From the data below, set down exactly the lines between the one holding "Definition restore_replies (async" and the one holding "if async mi then", inclusive, and no others.

***** Records provided

(* ===== verification/Async.v ===== *)
(** * Async: which handler runs a command, and in which thread

    [SlotsDispatchRedisCommand] and [dispatchCmd] of module.c, and the commands
    that block their client: they take references to the arguments, start a
    thread, and the thread runs the command and unblocks the client.  The thread
    of a command that migrates runs [dispatchCmd], the thread of SLOTSRESTORE
    runs [slotsRestoreCmd] and leaves its result to the reply callback.

    A thread is a program on the world; Busy lets other clients run between its
    calls.  [created] is whether [pthread_create] succeeds. *)

From S2P Require Import Prelude.
From S2P Require Import KeySlot.
From S2P Require Import Numbers.
From S2P Require Import Dict.
From S2P Require Import AdList.
From S2P Require Import Slots.
From S2P Require Import Refinement.
From S2P Require Import Prog.
From S2P Require Import Server.
From S2P Require Import Commands.
From S2P Require Import Migrate.
From S2P Require Import TagKeys.
From S2P Require Import Restore.
From S2P Require Import DelSlots.
From S2P Require Import MgrtCommands.
Local Open Scope Z_scope.

(** The arguments of a thread; its blocked client is the caller's. *)
Record bg_call_params (S : Type) := BgCall { bg_argv : list S }.
Arguments BgCall {S} _.
Arguments bg_argv {S} _.

Definition REDISXSLOT_ERRORMSG_CLI_DISCONN : string := "ERR client disconnected error".

Definition cannot_start : string := "-ERR Can't start thread".

Section async.
Context {S Srv Net : Type} `{HS : RedisStrings S} `{HV : !RedisServer S Srv} `{HN : !Hiredis Net}.
Implicit Types (w : world S Srv Net) (argv : list S).
Notation M := (prog (world S Srv Net)).
Notation lheap := (gmap lloc (m_listNode S)).

(** ** The arguments *)
Definition copy_args argv : list (str_event S) * bg_call_params S :=
  (argv ≫= λ s, (takeAndRef s).1, BgCall (map (λ s, (takeAndRef s).2) argv)).

Definition free_args (params : bg_call_params S) : list (str_event S) := map Freed (bg_argv params).

(** ** SLOTSRESTORE *)

(** The strings, the replies, and the thread's arguments when it has started. *)
Definition SlotsRestoreAsyncBlock_RedisCommand (created : bool) argv :
    list (str_event S) * (list (reply S) * rm_status) * option (bg_call_params S) :=
  let argc := Z.of_nat (length argv) in
  if (argc <? 4) || negb (Z.rem (argc - 1) 3 =? 0) then ([], ([ReplyWrongArity], REDISMODULE_OK), None)
  else
    let '(evs, arg) := copy_args argv in
    if created then (evs, ([], REDISMODULE_OK), Some arg)
    else (evs ++ free_args arg, ([ReplyError cannot_start], REDISMODULE_OK), None).

(** The private data of the blocked client. *)
Definition SlotsRestoreAsyncBlock_ThreadMain (db : Z) (params : bg_call_params S) : M (Z * list (str_event S)) :=
  r ← slotsRestoreCmd db (bg_argv params);
  mret (r, free_args params).

Definition SlotsRestoreAsyncBlock_Reply (res : Z) : list (reply S) := [ReplyLongLong res].

Definition SlotsRestoreAsyncBlock_Timeout : list (reply S) := [ReplySimpleString "Request timedout"].

Definition SlotsRestoreAsyncBlock_Disconnected : list (reply S) := [ReplyError REDISXSLOT_ERRORMSG_CLI_DISCONN].

(** How the block of the client ends: the thread unblocks it with its result, its
    time is up (it has none: it is blocked with a timeout of 0), it is gone. *)
Inductive block_end := Unblocked (res : Z) | TimedOut | Disconnected.

Definition block_reply (e : block_end) : list (reply S) :=
  match e with
  | Unblocked res => SlotsRestoreAsyncBlock_Reply res
  | TimedOut => SlotsRestoreAsyncBlock_Timeout
  | Disconnected => SlotsRestoreAsyncBlock_Disconnected
  end.

(** All the client of SLOTSRESTORE is told, with [async] and without. *)
Definition restore_replies (async created : bool) (db : Z) argv : M (list (reply S)) :=
  if async then
    let '(_, (rs, _), job) := SlotsRestoreAsyncBlock_RedisCommand created argv in
    match job with
    | None => mret rs
    | Some params =>
      '(r, _) ← SlotsRestoreAsyncBlock_ThreadMain db params;
      mret (rs ++ block_reply (Unblocked r))
    end
  else
    '(rs, _) ← SlotsRestore_RedisCommand db argv;
    mret rs.

(** ** The commands that migrate or delete *)
Context (stack : list byte) (pool : nat -> list (nat * Z)) (tid db : Z).
Context (fuel : nat) (random : nat -> Z).

(** Ten seconds later. *)
Definition SlotsTest_RedisCommand : list (reply S) * rm_status := ([ReplyNull], REDISMODULE_OK).

Definition dispatchCmd (h : lheap) argv : M (list (reply S) * rm_status * lheap) :=
  name ← lift (argv !! 0%nat);
  let named s := strcasecmp_eq (content name) (bytes_of s) in
  if named "slotsmgrttagslot" then SlotsMGRTTagSlot_RedisCommand stack pool tid db fuel random h argv
  else if named "slotsmgrttagone" then SlotsMGRTTagOne_RedisCommand stack pool tid db h argv
  else if named "slotsmgrtslot" then
    r ← SlotsMGRTSlot_RedisCommand stack pool tid db fuel random argv; mret (r, h)
  else if named "slotsmgrtone" then
    r ← SlotsMGRTOne_RedisCommand stack pool tid db argv; mret (r, h)
  else if named "slotsdel" then SlotsDel_RedisCommand fuel db h argv
  else if named "slotstest" then mret (SlotsTest_RedisCommand, h)
  else mret ([], REDISMODULE_OK, h).

(** When no thread starts, [arg->bc] is read after [arg] is freed. *)
Definition SlotsMGRTAsyncBlock_RedisCommand (created : bool) argv :
    option (list (str_event S) * (list (reply S) * rm_status) * bg_call_params S) :=
  let '(evs, arg) := copy_args argv in
  if created then Some (evs, ([], REDISMODULE_OK), arg) else None.

Definition SlotsMGRTAsyncBlock_ThreadMain (h : lheap) (params : bg_call_params S) :
    M (list (reply S) * list (str_event S) * lheap) :=
  '(rs, _, h) ← dispatchCmd h (bg_argv params);
  mret (rs, free_args params, h).

(** The command with the thread it starts: the replies, with the strings taken
    and freed. *)
Definition SlotsDispatchRedisCommand (created : bool) (h : lheap) argv :
    M (list (reply S) * list (str_event S) * lheap) :=
  mi ← get meta_info;
  if async mi then
    '(evs, (rs, _), params) ← lift (SlotsMGRTAsyncBlock_RedisCommand created argv);
    '(rs', freed, h) ← SlotsMGRTAsyncBlock_ThreadMain h params;
    mret (rs ++ rs', evs ++ freed, h)
  else
    '(rs, _, h) ← dispatchCmd h argv;
    mret (rs, [], h).
End async.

**********

• [Finished task]
Definition restore_replies (async created : bool) (db : Z) argv : M (list (reply S)) :=
  if async then
    let '(_, (rs, _), job) := SlotsRestoreAsyncBlock_RedisCommand created argv in
    match job with
    | None => mret rs
    | Some params =>
      '(r, _) ← SlotsRestoreAsyncBlock_ThreadMain db params;
      mret (rs ++ block_reply (Unblocked r))
    end
  else
    '(rs, _) ← SlotsRestore_RedisCommand db argv;
    mret rs.

(** ** The commands that migrate or delete *)
Context (stack : list byte) (pool : nat -> list (nat * Z)) (tid db : Z).
Context (fuel : nat) (random : nat -> Z).

(** Ten seconds later. *)
Definition SlotsTest_RedisCommand : list (reply S) * rm_status := ([ReplyNull], REDISMODULE_OK).

Definition dispatchCmd (h : lheap) argv : M (list (reply S) * rm_status * lheap) :=
  name ← lift (argv !! 0%nat);
  let named s := strcasecmp_eq (content name) (bytes_of s) in
  if named "slotsmgrttagslot" then SlotsMGRTTagSlot_RedisCommand stack pool tid db fuel random h argv
  else if named "slotsmgrttagone" then SlotsMGRTTagOne_RedisCommand stack pool tid db h argv
  else if named "slotsmgrtslot" then
    r ← SlotsMGRTSlot_RedisCommand stack pool tid db fuel random argv; mret (r, h)
  else if named "slotsmgrtone" then
    r ← SlotsMGRTOne_RedisCommand stack pool tid db argv; mret (r, h)
  else if named "slotsdel" then SlotsDel_RedisCommand fuel db h argv
  else if named "slotstest" then mret (SlotsTest_RedisCommand, h)
  else mret ([], REDISMODULE_OK, h).

(** When no thread starts, [arg->bc] is read after [arg] is freed. *)
Definition SlotsMGRTAsyncBlock_RedisCommand (created : bool) argv :
    option (list (str_event S) * (list (reply S) * rm_status) * bg_call_params S) :=
  let '(evs, arg) := copy_args argv in
  if created then Some (evs, ([], REDISMODULE_OK), arg) else None.

Definition SlotsMGRTAsyncBlock_ThreadMain (h : lheap) (params : bg_call_params S) :
    M (list (reply S) * list (str_event S) * lheap) :=
  '(rs, _, h) ← dispatchCmd h (bg_argv params);
  mret (rs, free_args params, h).

(** The command with the thread it starts: the replies, with the strings taken
    and freed. *)
Definition SlotsDispatchRedisCommand (created : bool) (h : lheap) argv :
    M (list (reply S) * list (str_event S) * lheap) :=
  mi ← get meta_info;
  if async mi then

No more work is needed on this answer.